Tumblr submission photos then act as gateways with more than one entry and exit point for examining infrastructures of surveillance and privilege. As gateways, they reveal directions of surveillance directed inwards towards users (by service providers, manufactures, and governments) and outwards by allowing users themselves to document bodies in space, bodies that matter whether they are out of line or evoke desire. Despite the motivations for submission, many anonymous photos locate bodies in public spaces, and perhaps more importantly their mobility through those spaces. The tagline for MEN TAKING UP 2 MUCH SPACE is, “a classic among public assertions of privilege.” The tagline cue’s the audience in to the motivations for submission as well as the reception of the photos.

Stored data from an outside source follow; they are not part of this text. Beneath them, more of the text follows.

(** The loop of [validateAndSubmitForm] that clears the error states. *)
Lemma clear_all_run (ids : list jsstr) (w : World) :
  exists w',
    forEach ids (fun fieldName =>
      let* x := gets form_ui in
      match getElementById fieldName (controls x) with
      | Some (i, _) => clearFieldError i
      | None => ret tt
      end) w = (Ok tt, w')
    /\ page w' = page w /\ loop w' = loop w /\ console w' = console w
    /\ submitBtn (form_ui w') = submitBtn (form_ui w)
    /\ banners (form_ui w') = banners (form_ui w)
    /\ Forall2 error_state_cleared (controls (form_ui w)) (controls (form_ui w'))
    /\ (forall key e', error_els (form_ui w') !! key = Some e' ->
          exists e, error_els (form_ui w) !! key = Some e /\ (e' = e \/ shows_nothing e'))
    /\ (forall id i f, id ∈ ids ->
          getElementById id (controls (form_ui w)) = Some (i, f) ->
          (f_aria_invalid <$> controls (form_ui w') !! i) = Some (Some (js "false"))
          /\ forall e, error_els (form_ui w') !! (f_name f ++ js "Error") = Some e ->
               shows_nothing e).
Proof.
  revert w. induction ids as [|id ids IH]; intros w.
  - exists w. cbn [forEach]. split; [reflexivity|].
    repeat (split; [reflexivity|]).
    split; [apply Forall2_error_state_cleared_refl|].
    split; [intros key e' He'; exists e'; auto|].
    intros id i f Hin. by apply elem_of_nil in Hin.
  - cbn [forEach]. unfold bind at 1. unfold bind at 1, gets at 1.
    destruct (getElementById id (controls (form_ui w))) as [[i f]|] eqn:Hget.
    + assert (Hi : controls (form_ui w) !! i = Some f)
        by (apply list_find_Some in Hget; tauto).
      destruct (clearFieldError_run i f w Hi) as (w1 & Hrun1 & Hcs1 & Hes1).
      assert (Hframe : page w1 = page w /\ loop w1 = loop w /\ console w1 = console w
                       /\ submitBtn (form_ui w1) = submitBtn (form_ui w)
                       /\ banners (form_ui w1) = banners (form_ui w)).
      { assert (Hp : preserves page (clearFieldError i)) by (unfold clearFieldError; frame).
        assert (Hl : preserves loop (clearFieldError i)) by (unfold clearFieldError; frame).
        assert (Hc : preserves console (clearFieldError i)) by (unfold clearFieldError; frame).
        assert (Hb : preserves (fun w => submitBtn (form_ui w)) (clearFieldError i))
          by (unfold clearFieldError; frame).
        assert (Hn : preserves (fun w => banners (form_ui w)) (clearFieldError i))
          by (unfold clearFieldError; frame).
        specialize (Hp w). specialize (Hl w). specialize (Hc w). specialize (Hb w).
        specialize (Hn w). rewrite Hrun1 in Hp, Hl, Hc, Hb, Hn.
        cbn [state_of snd] in Hp, Hl, Hc, Hb, Hn. tauto. }
      destruct Hframe as (Hp1 & Hl1 & Hc1 & Hb1 & Hn1).
      assert (HR1 : Forall2 error_state_cleared (controls (form_ui w)) (controls (form_ui w1))).
      { rewrite Hcs1. apply alter_error_state_cleared. intros f0 _.
        unfold error_state_cleared. cbn. tauto. }
      destruct (IH w1) as (w' & Hrun & Hp & Hl & Hc & Hb & Hn & HR & Hes & Hreq).
      exists w'. rewrite Hrun1. split; [exact Hrun|].
      split; [congruence|]. split; [congruence|]. split; [congruence|].
      split; [congruence|]. split; [congruence|].
      split; [exact (Forall2_error_state_cleared_trans _ _ _ HR1 HR)|].
      assert (Hes_w : forall key e', error_els (form_ui w') !! key = Some e' ->
                exists e, error_els (form_ui w) !! key = Some e
                          /\ (e' = e \/ shows_nothing e')
                          /\ (key = f_name f ++ js "Error" -> shows_nothing e')).
      { intros key e' He'. destruct (Hes key e' He') as (e1 & He1 & Hrel).
        rewrite Hes1 in He1. destruct (decide (f_name f ++ js "Error" = key)) as [<-|Hne].
        - rewrite lookup_alter_eq in He1.
          destruct (error_els (form_ui w) !! (f_name f ++ js "Error")) as [e|];
            [|discriminate He1].
          cbn in He1. apply (inj Some) in He1.
          assert (Hnothing : shows_nothing e').
          { destruct Hrel as [->|Hn']; [|exact Hn']. subst e1. split; [reflexivity|].
            cbn. unfold classList_remove. set_solver. }
          exists e. split; [reflexivity|]. split; [right; exact Hnothing|]. auto.
        - rewrite lookup_alter_ne in He1 by done.
          exists e1. split; [exact He1|]. split; [exact Hrel|]. congruence. }
      split.
      { intros key e' He'. destruct (Hes_w key e' He') as (e & He & Hrel & _). eauto. }
      intros id0 i0 f0 Hin Hget0. apply elem_of_cons in Hin as [->|Hin].
      * rewrite Hget in Hget0. injection Hget0 as <- <-. split.
        -- assert (Hi1 : controls (form_ui w1) !! i =
                           Some (mkField (f_id f) (f_name f) (f_value f) (f_default f)
                                         (Some (js "false")) (f_in_form f))).
           { rewrite Hcs1, list_lookup_alter_eq, Hi. reflexivity. }
           destruct (Forall2_lookup_l _ _ _ _ _ HR Hi1) as (f2 & Hf2 & HR2).
           rewrite Hf2. cbn. do 2 f_equal.
           destruct HR2 as (_ & _ & _ & _ & _ & [Ha|Ha]); exact Ha.
        -- intros e He. destruct (Hes_w _ e He) as (_ & _ & _ & Hnothing). auto.
      * pose proof (getElementById_error_state_cleared id0 _ _ HR1) as Hg.
        rewrite Hget0 in Hg. destruct Hg as (f0' & Hget0' & (_ & Hname & _)).
        destruct (Hreq id0 i0 f0' Hin Hget0') as (Haria & Herr).
        split; [exact Haria|]. rewrite <- Hname. exact Herr.
    + destruct (IH w) as (w' & Hrun & Hrest). exists w'. split; [exact Hrun|].
      destruct Hrest as (Hp & Hl & Hc & Hb & Hn & HR & Hes & Hreq).
      repeat (split; [assumption|]).
      intros id0 i0 f0 Hin Hget0. apply elem_of_cons in Hin as [->|Hin].
      * rewrite Hget in Hget0. discriminate Hget0.
      * exact (Hreq id0 i0 f0 Hin Hget0).
Qed.

Lemma getElementById_reset (fieldId : jsstr) (cs : list Field) :
  getElementById fieldId (reset_field <$> cs) =
    prod_map id reset_field <$> getElementById fieldId cs.
Proof.
  unfold getElementById. rewrite list_find_fmap. f_equal.
  apply list_find_ext. intros f. unfold compose, reset_field.
  destruct (f_in_form f); reflexivity.
Qed.

(** X7: when the timer of the simulated send fires, the rest of
    [validateAndSubmitForm] always completes by its success branch: it
    announces the success, resets the controls of the form to their default
    values, clears the error state of every required field, replaces the
    first banner of the form by a success banner, and, whatever the reset
    values are, leaves the submit button enabled, without the class
    [loading] and with the label it had; nothing is logged. *)
Theorem send_completion_restores_form (originalText : jsstr) (w : World) :
  let w' := state_of (validateAndSubmitForm_resume originalText w) in
  result_of (validateAndSubmitForm_resume originalText w) = Ok tt
  /\ submitBtn (form_ui w') =
       (fun b => mkButton false (classList_remove (js "loading") (b_classes b))
                          originalText (b_describedby b)) <$> submitBtn (form_ui w)
  /\ console w' = console w
  /\ live (page w') =
       live (page w) ++ [mkLiveNode (next_node (page w)) (js "Message sent successfully")]
  /\ banners (form_ui w') =
       tail (banners (form_ui w)) ++ [success_banner (S (next_node (page w)))]
  /\ Forall2 error_state_cleared (reset_field <$> controls (form_ui w)) (controls (form_ui w'))
  /\ (forall id i f, id ∈ requiredFields ->
        getElementById id (controls (form_ui w)) = Some (i, f) ->
        (f_aria_invalid <$> controls (form_ui w') !! i) = Some (Some (js "false"))
        /\ forall e, error_els (form_ui w') !! (f_name f ++ js "Error") = Some e ->
             shows_nothing e).
Proof.
  cbv zeta.
  set (w1 := on_loop (fun l => with_timers
                (timers l ++ [mkTimer 1000 (TaskRemoveLive (next_node (page w)))]) l)
       (on_page (fun p => with_next_node (S (next_node (page w)))
                   (with_live (live p ++ [mkLiveNode (next_node (page w))
                      (js "Message sent successfully")]) p)) w)).
  set (w2 := on_form_ui (fun x => with_controls (reset_field <$> controls x) x) w1).
  destruct (clear_all_run requiredFields w2)
    as (w3 & Hrun3 & Hp & Hl & Hc & Hb & Hn & HR & _ & Hreq).
  assert (Hw : exists w',
             validateAndSubmitForm_resume originalText w = (Ok tt, w')
             /\ submitBtn (form_ui w') =
                  (fun b => mkButton false (classList_remove (js "loading") (b_classes b))
                                     originalText (b_describedby b)) <$> submitBtn (form_ui w3)
             /\ console w' = console w3
             /\ live (page w') = live (page w3)
             /\ banners (form_ui w') =
                  tail (banners (form_ui w3)) ++ [success_banner (next_node (page w3))]
             /\ controls (form_ui w') = controls (form_ui w3)
             /\ error_els (form_ui w') = error_els (form_ui w3)).
  { unfold validateAndSubmitForm_resume, try_finally, try_catch.
    unfold bind at 1. rewrite announce_run. fold w1.
    unfold bind at 1. unfold form_reset at 1, modify at 1.
    change (on_form_ui _ w1) with w2.
    unfold bind at 1. rewrite Hrun3.
    unfold showSuccessMessage, remove_existing_message, new_banner, setTimeout,
      update_submitBtn. run.
    eexists. split; [reflexivity|]. wsimpl.
    split; [destruct (submitBtn (form_ui w3)); reflexivity|]. repeat split; reflexivity. }
  destruct Hw as (w' & Hw & Hb' & Hc' & Hl' & Hn' & Hcs' & Hes').
  rewrite Hw. cbn [result_of state_of fst snd].
  split; [reflexivity|].
  split; [rewrite Hb', Hb; reflexivity|].
  split; [rewrite Hc', Hc; reflexivity|].
  split; [rewrite Hl', Hp; reflexivity|].
  split; [rewrite Hn', Hn, Hp; reflexivity|].
  split; [rewrite Hcs'; exact HR|].
  intros id i f Hid Hget. rewrite Hcs', Hes'.
  assert (Hget2 : getElementById id (controls (form_ui w2)) = Some (i, reset_field f)).
  { change (controls (form_ui w2)) with (reset_field <$> controls (form_ui w)).
    rewrite getElementById_reset, Hget. reflexivity. }
  destruct (Hreq id i (reset_field f) Hid Hget2) as (Haria & Herr).
  split; [exact Haria|].
  replace (f_name f) with (f_name (reset_field f));
    [exact Herr | unfold reset_field; destruct (f_in_form f); reflexivity].
Qed.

If the mobile gaze supplants traditional expectations of surveillance, then public space, or the experience of being and moving through it may shift as well. Submission themed Tumblrs that exhibit the mobile gaze expose people to the notion that constant visibility and control through surveillance in public space is in part accomplished with our mobile phones. It may not be very long before submission photos like these become a new kind of public assertion of privilege.

 

[1] Since the #submission of this piece in December 2013, MOVE THE FUCK OVER, BRO has also risen to Tumblr prominence.